__Source records__:

Lemma quarantine_staging_wp names paths : ∀ w p (Q : result stop () → C → Prop),
  NoDup paths → (∀ x, x ∈ paths → is_Some (staging w !! x)) → quiet p →
  (∀ e w' p', same_assets w w' → quiet p' → fault → Q (Err e) (mkConn w' None p')) →
  (∀ w' p', same_assets w w' → quiet p' →
     (∀ x, is_Some (staging w' !! x) → is_Some (staging w !! x) ∧ x ∉ paths) →
     Q (Ok ()) (mkConn w' None p')) →
  sql_wp (quarantine_staging names paths) Q (mkConn w None p).
Proof.
  induction paths as [|path paths IH]; intros w p Q Hnd Hin Hp He Hk; cbn [quarantine_staging].
  { sql_step. apply Hk; [done|done|]. intros x Hx. split; [done|apply not_elem_of_nil]. }
  apply NoDup_cons in Hnd as [Hnew Hnd]. destruct (Hin path ltac:(left)) as [f Hf].
  sql_step; sql_step; [apply He; auto; done|].
  sql_step. apply (quarantine_entry_wp _ _ (set_staging (delete path) w) f); [auto|done|..].
  { unfold take_staging. by rewrite Hf. }
  { intros e p2 Hp2 Hfault. by apply He. }
  intros name p2 Hp2. apply IH; [done| |done| |].
  - intros x Hx. cbn. rewrite lookup_delete_ne by (intros <-; done). apply Hin. by right.
  - intros e w' p3 Hs Hp3 Hfault. apply He; [|done|done]. exact Hs.
  - intros w' p3 Hs Hp3 Hgone. apply Hk; [exact Hs|done|]. intros x Hx.
    destruct (Hgone x Hx) as [[y Hy] Hnot]. cbn in Hy. apply lookup_delete_Some in Hy as [Hne Hy].
    split; [by exists y|]. rewrite elem_of_cons. by intros [->|].
Qed.

(** Only blobs outside [keys] are moved away. *)
Definition pruned (keys : gset string) (w w' : AssetWorld) : Prop :=
  assets w' = assets w ∧ staging w' = staging w ∧
  (∀ k, k ∈ keys → blobs w' !! k = blobs w !! k) ∧
  (∀ k, is_Some (blobs w' !! k) → is_Some (blobs w !! k)).
(** A client that asks until an answer is complete; [None] when it has run out
    of [fuel], or cannot read an answer or write the next request. *)
Fixpoint wire_replay (fuel n : nat) (request : Payload) (st : St)
    : option (result QueryHandlerError (list HistoryEventDto)) * St :=
  match fuel with
  | O => (None, st)
  | S fuel' =>
      match execute (request_id n) CANVAS_HISTORY_PAGE_QUERY_TYPE request (others n st) with
      | (Err e, st') => (Some (Err e), st')
      | (Ok response, st') =>
          match decode_payload page_of_value response with
          | None => (None, st')
          | Some page =>
              if page_complete page then (Some (Ok (page_dto_events page)), st') else
              match follow_up response with
              | None => (None, st')
              | Some next =>
                  let '(r, st'') := wire_replay fuel' (S n) next st' in
                  (r' ← r; Some (l ← r'; Ok (page_dto_events page ++ l)), st'')
              end
          end
      end
  end.

Lemma response_is_read page response :
  encode_payload page_to_value page = Some response → decode_payload page_of_value response = Some page.
Proof.
  intros (v & Hv & Hr)%bind_Some. destruct (payload_keeps _ _ Hr) as [Hk _].
  unfold decode_payload. rewrite Hk. cbn. by apply page_of_to_value.
Qed.

Lemma follow_up_continues page response cursor :
  encode_payload page_to_value page = Some response → page_cursor page = Some cursor →
  ∃ next, follow_up response = Some next ∧
    decode_payload request_of_value next = Some (Continue (page_canvas_id page) (page_checkpoint page) cursor).
Proof.
  intros (v & Hv & Hr)%bind_Some Hc. destruct (payload_keeps _ _ Hr) as (Hk & m' & Hm' & Hmem).
  apply struct_written in Hv as (m & -> & _ & Hm); [|by apply (bool_decide_unpack _)]. injection Hm' as <-.
  unfold holds_fields in Hm. rewrite !Forall_cons in Hm. cbn [fst snd] in Hm. rewrite Hc in Hm. cbn in Hm.
  destruct Hm as ([[cv Hcv] Hm1] & [[pv Hpv] Hm2] & _ & [[uv Huv] Hm3] & _).
  rewrite Hcv in Hm1. rewrite Hpv in Hm2. rewrite Huv in Hm3.
  destruct (payload_accepts (continuation cv pv uv)) as [next Hn].
  { intros k w [[= <- <-]|[[= <- <-]|[[= <- <-]|[]]]]%elem_of_list_to_map_2%list_elem_of_In;
      by eapply (map_Forall_lookup_1 _ _ _ _ Hmem). }
  exists next. split.
  - unfold follow_up. rewrite Hk. cbn. rewrite Hm1. cbn. rewrite Hm2. cbn. rewrite Hm3. exact Hn.
  - apply request_decodes. exists cv, pv, uv. destruct (payload_keeps _ _ Hn) as [Hnk _].
    split; [exact Hnk|]. by split_and!; apply of_to_value.
Qed.

(** The client on the wire is the client of [CanvasHistory]. *)
Abbreviation replay := (CanvasHistory.replay encoded_size (decode_payload request_of_value) (encode_payload page_to_value)
  STROKE_BEGAN STROKE_POINTS_APPENDED STROKE_COMPLETED STROKE_CANCELLED STROKE_REMOVED
  others request_id (decode_payload page_of_value) follow_up).
Lemma wire_replay_is_replay fuel : ∀ n p st, wire_replay fuel n p st = replay fuel n h actor p st.
Proof.
  induction fuel as [|fuel IH]; intros n p st; [done|]. cbn [wire_replay CanvasHistory.replay]. unfold execute.
  destruct (CanvasHistory.execute _ _ _ _ _ _ _ _ h actor _ _ p _) as [[response|] st']; [|done].
  destruct (decode_payload page_of_value response) as [page|]; [|done].
  destruct (page_complete page); [done|]. destruct (follow_up response); [|done]. by rewrite IH.
Qed.

(** Reading a history over the wire is complete: the hypotheses are those of
    the replay on the values of the handler. *)
Context (store_id epoch : EntityId) (holds : St → list Event → Prop) (calm : St → Prop).
Context `{!EventStorePortLaws St store_id epoch holds calm}.
Hypothesis others_append : ∀ n st log, holds st log → calm st →
  Z.of_nat (length log) ≤ i64_max →
  ∃ more, holds (others n st) (log ++ more) ∧ calm (others n st) ∧
          Z.of_nat (length (log ++ more)) ≤ i64_max.
Context (canvas : CanvasId) (descriptor : CanvasDescriptor).
Hypothesis resolved : h_catalog h canvas = Ok (Some descriptor).
Hypothesis authorized :
  h_authorizer h actor (canvas_session_id descriptor) CANVAS_HISTORY_PAGE_QUERY_TYPE = Ok ().
Hypothesis limit_usize : 0 ≤ h_store_scan_limit h.
Hypothesis query_valid : ∀ checkpoint,
  query_validate (history_query STROKE_BEGAN STROKE_POINTS_APPENDED STROKE_COMPLETED STROKE_CANCELLED
                    STROKE_REMOVED h descriptor checkpoint) = Ok ().

End client.

(** C36. A page of history, and the descriptor of an access, are read back from what
    was written exactly as they were; and a Payload is a request for history
    exactly in the two shapes of [request_shape]: with the Canvas alone, or with
    the Canvas, the checkpoint and the cursor, and with no other field. *)
Theorem messages_round_trip :
  (∀ (page : CanvasHistoryPageDto) response,
     encode_payload page_to_value page = Some response → decode_payload page_of_value response = Some page) ∧
  (∀ (d : AssetAccessDescriptor) response,
     encode_payload descriptor_to_value d = Some response → decode_payload descriptor_of_value response = Some d) ∧
  (∀ p request, decode_payload request_of_value p = Some request ↔ request_shape p request) ∧
  (∀ p id, decode_payload resolve_of_value p = Some id ↔
           ∃ v, to_value p = Some (Obj {[ "document_id" := v ]}) ∧ of_value v = Some id).
Proof.
  split_and!.
  - apply response_is_read.
  - intros d response (v & Hv & Hr)%bind_Some. destruct (payload_keeps _ _ Hr) as [Hk _].
    unfold decode_payload. rewrite Hk. cbn. by apply descriptor_of_to_value.
  - apply request_decodes.
  - intros p id. unfold decode_payload. split.
    + intros (v & Hv & Hr)%bind_Some. destruct (payload_is_object p v Hv) as [m ->].
      apply single_field_Obj in Hr as (w & -> & Hw). by exists w.
    + intros (w & -> & Hw). apply single_field_Obj. by exists w.
Qed.
End wire.
(* ===== verification/Restart.v ===== *)
(** * Canvas history over a restart

    A process ends and another one opens the same database: the EventStore
    keeps its identity and its log, the continuation epoch is a new one.  What
    a client of the history Query then sees: its old cursors are refused, never
    misread, and a replay from the start brings everything it had before. *)

From S2P Require Import Prelude Float Kernel Sql EventStore EventLog EventReplay Canvas CanvasHistory Wire.

Section restart.
Context `{Kernel, !KernelLaws, !CanvasKernel} {Actor MessageId : Type}.
Context (encoded_size : MessageId → string → Payload → option Z).
Context (decode_payload : Payload → option CanvasHistoryRequest) (encode_payload : CanvasHistoryPageDto → option Payload).
Context (STROKE_BEGAN STROKE_POINTS_APPENDED STROKE_COMPLETED STROKE_CANCELLED STROKE_REMOVED : string).
Abbreviation C := (conn EventDb SqliteError).

(** ** Opening without failing calls leaves none to fail *)

Lemma verify_rows_consumes rows : ∀ n, consumes (verify_rows n rows).
Proof. induction rows as [|row rows IH]; intros n; cbn [verify_rows]; solve_consumes. Qed.
#[local] Hint Resolve verify_rows_consumes : consumes.

Lemma initialize_connection_consumes has_parent quick_check fresh :
  consumes (initialize_connection has_parent quick_check fresh).
Proof.
  unfold initialize_connection, check_schema_version, load_physical_store_id, verify_all_events, metadata_value.
  solve_consumes.
Qed.

(** The connection of a store that was opened again *)
Lemma reopened has_parent fresh c log id p :
  sqlite_holds c log → Z.of_nat (length log) ≤ i64_max → identity_stored id (committed c) → ¬ faulty p →
  let '(r, c') := initialize_connection has_parent "ok" fresh (mkConn (committed c) None p) in
  r = Ok id ∧ sqlite_holds c' log ∧ sqlite_calm c'.
Proof.
  intros [_ Hrep] Hlen Hid Hp.
  pose proof (reopen_keeps_store has_parent fresh (committed c) log id p Hrep Hlen Hid Hp) as Hk.
  pose proof (initialize_connection_wp has_parent "ok" fresh (committed c) p) as [Hw _].
  pose proof (initialize_connection_consumes has_parent "ok" fresh (mkConn (committed c) None p)) as Hs.
  destruct (initialize_connection _ _ _ _) as [r c']. cbn in *. destruct Hk as [-> Hrep'].
  split_and!; [done|by split|]. intros Hf. by eapply Hp, faulty_suffix.
Qed.

(** ** The history does not depend on the epoch *)

Context (h : Handler (Actor := Actor)) (actor : Actor) (canvas : CanvasId) (descriptor : CanvasDescriptor).
Hypothesis resolved : h_catalog h canvas = Ok (Some descriptor).
Hypothesis authorized :
  h_authorizer h actor (canvas_session_id descriptor) CANVAS_HISTORY_PAGE_QUERY_TYPE = Ok ().
Hypothesis limit_usize : 0 ≤ h_store_scan_limit h.
Abbreviation history_query := (history_query STROKE_BEGAN STROKE_POINTS_APPENDED STROKE_COMPLETED
                                 STROKE_CANCELLED STROKE_REMOVED h descriptor).
Hypothesis query_valid : ∀ checkpoint, query_validate (history_query checkpoint) = Ok ().
Abbreviation history id epoch := (history_between STROKE_BEGAN STROKE_POINTS_APPENDED STROKE_COMPLETED
                                    STROKE_CANCELLED STROKE_REMOVED id epoch h canvas descriptor).

Lemma wanted_checkpoint c c' e : wanted (history_query c) e = wanted (history_query c') e.
Proof.
  unfold CanvasHistory.history_query, canvas_event_query. generalize (canvas_session_id descriptor). intros session.
  match goal with |- context [query_before c ?q] => generalize q end. intros q.
  pose proof (fields_with_limit (h_store_scan_limit h) (query_before c q) limit_usize) as Hl.
  pose proof (fields_with_limit (h_store_scan_limit h) (query_before c' q) limit_usize) as Hl'.
  pose proof (fields_before c q) as Hb. pose proof (fields_before c' q) as Hb'.
  unfold query_fields in *. injection Hl as Hs Ha Ht _ _ _. injection Hl' as Hs' Ha' Ht' _ _ _.
  injection Hb as Hbs Hba Hbt _ _ _. injection Hb' as Hbs' Hba' Hbt' _ _ _.
  unfold wanted. rewrite !matches_with_limit, !matches_before.
  by rewrite Hs, Ha, Ht, Hs', Ha', Ht', Hbs, Hba, Hbt, Hbs', Hba', Hbt'.
Qed.

Lemma history_events_epoch id epoch epoch' l :
  history_events canvas (stored_at id epoch <$> l) = history_events canvas (stored_at id epoch' <$> l).
Proof.
  induction l as [|[i e] l IH]; [done|]. rewrite !fmap_cons. cbn [history_events].
  assert (∀ ep, stored_event_of (stored_at id ep (i, e)) = e) as Hev by (intros ep; apply stored_event_of_new).
  rewrite !Hev. destruct (CanvasEventData_try_from e) as [data|]; [|done]. cbn.
  destruct (canvas_id_for data) as [x|]; [|done]. cbn. by rewrite IH.
Qed.

Lemma selected_checkpoint c c' start u log :
  selected (history_query c) start u log = selected (history_query c') start u log.
Proof. apply List_filter_ext. intros [i e] _. cbn. by rewrite (wanted_checkpoint c c'). Qed.

Lemma history_epoch id epoch epoch' u start log : history id epoch u start log = history id epoch' u start log.
Proof.
  unfold history_between. rewrite (history_events_epoch id epoch epoch'). do 2 f_equal. apply selected_checkpoint.
Qed.

(** The history of a longer log is what was read up to [length log], followed
    by what was appended since. *)
Lemma history_grows id epoch log more before since :
  history id epoch (Z.of_nat (length log)) 0 log = Ok before →
  history id epoch (Z.of_nat (length (log ++ more))) (Z.of_nat (length log)) (log ++ more) = Ok since →
  history id epoch (Z.of_nat (length (log ++ more))) 0 (log ++ more) = Ok (before ++ since).
Proof.
  unfold history_between. intros Hb Hs.
  set (c := EventStoreCheckpoint_for_storage id epoch (Z.of_nat (length (log ++ more)))) in *.
  rewrite (selected_split _ 0 (Z.of_nat (length log))), fmap_app, history_events_app by (rewrite length_app; lia).
  rewrite (selected_stable _ 0 (Z.of_nat (length log)) log more) by lia.
  rewrite (selected_checkpoint c (EventStoreCheckpoint_for_storage id epoch (Z.of_nat (length log))) 0 _ log), Hb.
  cbn. by rewrite Hs.
Qed.

(** ** The first request after a restart *)

Context (id epoch epoch' : EntityId).
#[local] Instance port : EventStorePort C := sqlite_port id epoch'.
Abbreviation page := (history_page STROKE_BEGAN STROKE_POINTS_APPENDED STROKE_COMPLETED STROKE_CANCELLED
                        STROKE_REMOVED h actor).

(** A continuation that another process has issued is refused. *)
Lemma continuation_refused c log u cursor :
  epoch ≠ epoch' → sqlite_holds c log → sqlite_calm c → Z.of_nat (length log) ≤ i64_max →
  ∃ c', page (Continue canvas (EventStoreCheckpoint_for_storage id epoch u) cursor) c = (Err HandlerInvalidQuery, c') ∧
        sqlite_holds c' log ∧ sqlite_calm c'.
Proof.
  intros Hne Hh Hcalm Hlen. unfold history_page. rewrite resolved, authorized.
  fold (history_query (EventStoreCheckpoint_for_storage id epoch u)).
  set (q := query_after cursor _).
  assert (spec_query id epoch' q log =
    Err (InvalidCheckpoint "checkpoint does not belong to this SQLite store epoch")) as Hspec.
  { unfold spec_query, q. rewrite validate_after, query_valid. cbn.
    unfold spec_upper. pose proof (fields_after cursor (history_query (EventStoreCheckpoint_for_storage id epoch u))) as Hf.
    unfold query_fields in Hf. injection Hf as _ _ _ Hu _ _. rewrite Hu.
    destruct (history_query_fields STROKE_BEGAN STROKE_POINTS_APPENDED STROKE_COMPLETED STROKE_CANCELLED
      STROKE_REMOVED h descriptor limit_usize (EventStoreCheckpoint_for_storage id epoch u)) as [-> _].
    rewrite checkpoint_position, decide_False; [done|]. by intros [_ ?]. }
  destruct (law_query (EventStorePortLaws := sqlite_port_laws id epoch') c log q Hh) as [Hc [(_ & _ & Hfull)|[Hr Hl]]].
  - specialize (Hfull Hcalm). unfold log_full in Hfull. lia.
  - cbn in Hr, Hl. rewrite Hspec in Hr. cbn in Hr. exists (port_query q c).2.
    split; [|by split; [|apply Hc]]. cbn in *. destruct (query_events id q epoch' c) as [r c']. cbn in *. by subst r.
Qed.

(** So is its request. *)
Abbreviation execute := (CanvasHistory.execute encoded_size decode_payload encode_payload STROKE_BEGAN
                           STROKE_POINTS_APPENDED STROKE_COMPLETED STROKE_CANCELLED STROKE_REMOVED h actor).
Lemma continuation_request_refused message query_type request c log u cursor :
  decode_payload request = Some (Continue canvas (EventStoreCheckpoint_for_storage id epoch u) cursor) →
  epoch ≠ epoch' → sqlite_holds c log → sqlite_calm c → Z.of_nat (length log) ≤ i64_max →
  ∃ c', execute message query_type request c = (Err HandlerInvalidQuery, c') ∧ sqlite_holds c' log.
Proof.
  intros Hd Hne Hh Hcalm Hlen. destruct (continuation_refused c log u cursor) as (c' & Hc & Hh' & _); [done..|].
  exists c'. split; [|done]. unfold CanvasHistory.execute. by rewrite Hd, Hc.
Qed.

(** The client in the new process, and the other tasks, which only append *)
Context (others : nat → C → C) (request_id : nat → MessageId).
Context (read_page : Payload → option CanvasHistoryPageDto) (next_request : Payload → option Payload).
Hypothesis client_reads : ∀ page response, encode_payload page = Some response → read_page response = Some page.
Hypothesis client_continues : ∀ page response cursor,
  encode_payload page = Some response → page_cursor page = Some cursor →
  ∃ next, next_request response = Some next ∧
    decode_payload next = Some (Continue (page_canvas_id page) (page_checkpoint page) cursor).
Hypothesis others_append : ∀ n c log, sqlite_holds c log → sqlite_calm c →
  Z.of_nat (length log) ≤ i64_max →
  ∃ more, sqlite_holds (others n c) (log ++ more) ∧ sqlite_calm (others n c) ∧
          Z.of_nat (length (log ++ more)) ≤ i64_max.
Abbreviation replay := (CanvasHistory.replay encoded_size decode_payload encode_payload STROKE_BEGAN
  STROKE_POINTS_APPENDED STROKE_COMPLETED STROKE_CANCELLED STROKE_REMOVED others request_id read_page next_request).

(** C18. Canvas history over a restart: a database with a log is opened again, by a
    process with another continuation epoch, and no call of the database fails.
    The store keeps its identity.  Every request that continues a history of the
    old process is refused as an invalid query and changes nothing.  A client
    that starts over, while other tasks append, is done after at most one
    request per stored entry; when the events of the old process could be read
    ([before]) and those appended since can be read ([since]), it receives
    exactly [before] followed by [since], unless a page of that history does not
    fit the message limit of the handler. *)
Theorem history_over_restart c log has_parent fresh p :
  epoch ≠ epoch' → sqlite_holds c log → Z.of_nat (length log) ≤ i64_max →
  identity_stored id (committed c) → ¬ faulty p →
  let '(r, c1) := initialize_connection has_parent "ok" fresh (mkConn (committed c) None p) in
  r = Ok id ∧
  (∀ message query_type request u cursor,
     decode_payload request = Some (Continue canvas (EventStoreCheckpoint_for_storage id epoch u) cursor) →
     ∃ c2, execute message query_type request c1 = (Err HandlerInvalidQuery, c2) ∧ sqlite_holds c2 log) ∧
  ∀ request, decode_payload request = Some (First canvas) →
  ∃ more, sqlite_holds (others 0 c1) (log ++ more) ∧
    let u := Z.of_nat (length (log ++ more)) in
    ∀ fuel before since, (length (log ++ more) < fuel)%nat →
      history id epoch (Z.of_nat (length log)) 0 log = Ok before →
      history id epoch' u (Z.of_nat (length log)) (log ++ more) = Ok since →
      (replay fuel 0 h actor request c1).1 = Some (Ok (before ++ since)) ∨
      ((replay fuel 0 h actor request c1).1 = Some (Err HandlerInternal) ∧
       oversized encoded_size encode_payload STROKE_BEGAN STROKE_POINTS_APPENDED STROKE_COMPLETED STROKE_CANCELLED
         STROKE_REMOVED request_id id epoch' h canvas descriptor u (log ++ more)).
Proof.
  intros Hne Hh Hlen Hid Hp. pose proof (reopened has_parent fresh c log id p Hh Hlen Hid Hp) as Hr.
  destruct (initialize_connection _ _ _ _) as [r c1]. destruct Hr as (-> & Hh1 & Hcalm1). split_and!; [done| |].
  - intros message query_type request u cursor Hd. by eapply continuation_request_refused.
  - intros request Hd.
    destruct (replay_complete encoded_size decode_payload encode_payload
      STROKE_BEGAN STROKE_POINTS_APPENDED STROKE_COMPLETED STROKE_CANCELLED STROKE_REMOVED
      others request_id read_page next_request client_reads client_continues id epoch' sqlite_holds sqlite_calm
      (EventStorePortLaws0 := sqlite_port_laws id epoch') others_append
      h actor canvas descriptor resolved authorized limit_usize query_valid c1 log request Hh1 Hcalm1 Hlen Hd)
      as (more & Hmore & Hreplay).
    exists more. split; [done|]. intros u fuel before since Hfuel Hb Hs.
    rewrite (history_epoch id epoch epoch') in Hb.
    destruct (Hreplay fuel Hfuel) as [Hc|Hc]; [left|by right].
    etransitivity; [exact Hc|]. f_equal. by apply history_grows.
Qed.
End restart.

(** ** A concrete restart *)

Module RestartDemo.
Import WireDemo.
#[local] Existing Instances Demo.demo_kernel Demo.demo_laws.
#[local] Instance later_port : EventStorePort (conn EventDb SqliteError) := sqlite_port "store" "later".
Abbreviation replay := (CanvasHistory.replay (H := Demo.demo_kernel) size (decode_payload request_of_value)
  (encode_payload page_to_value) "stroke" "p" "c" "x" "r" (λ _ st, st) (λ n, show_u64 (Z.of_nat n))
  (decode_payload page_of_value) follow_up).

(** Witness of C18: the process of epoch "later" opens the store of the three events,
    and nobody else appends. *)
Lemma history_over_restart_witness :
  let '(r, c1) := initialize_connection true "ok" ("new" : EntityId) (mkConn (committed three_events) None []) in
  r = Ok ("store" : EntityId) ∧
  ∃ more, sqlite_holds c1 (three_log ++ more) ∧
    ∀ fuel before since, (length (three_log ++ more) < fuel)%nat →
      history_between "stroke" "p" "c" "x" "r" "store" "epoch" handler "canvas" three_descriptor 3 0 three_log = Ok before →
      history_between "stroke" "p" "c" "x" "r" "store" "later" handler "canvas" three_descriptor
        (Z.of_nat (length (three_log ++ more))) 3 (three_log ++ more) = Ok since →
      (replay fuel 0%nat handler () first_request c1).1 = Some (Ok (before ++ since)) ∨
      ((replay fuel 0%nat handler () first_request c1).1 = Some (Err HandlerInternal) ∧
       oversized size (encode_payload page_to_value) "stroke" "p" "c" "x" "r" (λ n, show_u64 (Z.of_nat n))
         "store" "later" handler "canvas" three_descriptor (Z.of_nat (length (three_log ++ more))) (three_log ++ more)).
Proof.
  pose proof (history_over_restart (H := Demo.demo_kernel) size (decode_payload request_of_value)
    (encode_payload page_to_value) "stroke" "p" "c" "x" "r" handler () "canvas"
    three_descriptor eq_refl eq_refl ltac:(cbn; lia) (λ _, eq_refl)
    "store" "epoch" "later" (λ _ st, st) (λ n, show_u64 (Z.of_nat n)) (decode_payload page_of_value) follow_up
    (response_is_read (WL := wire_laws)) (follow_up_continues (WL := wire_laws))) as Hr.
  specialize (Hr ltac:(intros n st log Hst Hc Hl; exists []; by rewrite app_nil_r)
                three_events three_log true "new" []).
  specialize (Hr ltac:(discriminate) three_events_hold ltac:(unfold i64_max; cbn; lia)).
  specialize (Hr ltac:(split; eexists; split; reflexivity) ltac:(apply not_faulty_nil)).
  destruct (initialize_connection _ _ _ _) as [r c1]. destruct Hr as (Hr & _ & Hm).
  split; [exact Hr|]. apply Hm. reflexivity.
Defined.
End RestartDemo.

__Assignment__:
The expected output is exactly the lines of the listing above between the line holding "(∀ k, is_Some" and the line holding "Fixpoint wire_replay (fuel", inclusive.

__Exercise output__:
  (∀ k, is_Some (blobs w' !! k) → is_Some (blobs w !! k)).
(** A client that asks until an answer is complete; [None] when it has run out
    of [fuel], or cannot read an answer or write the next request. *)
Fixpoint wire_replay (fuel n : nat) (request : Payload) (st : St)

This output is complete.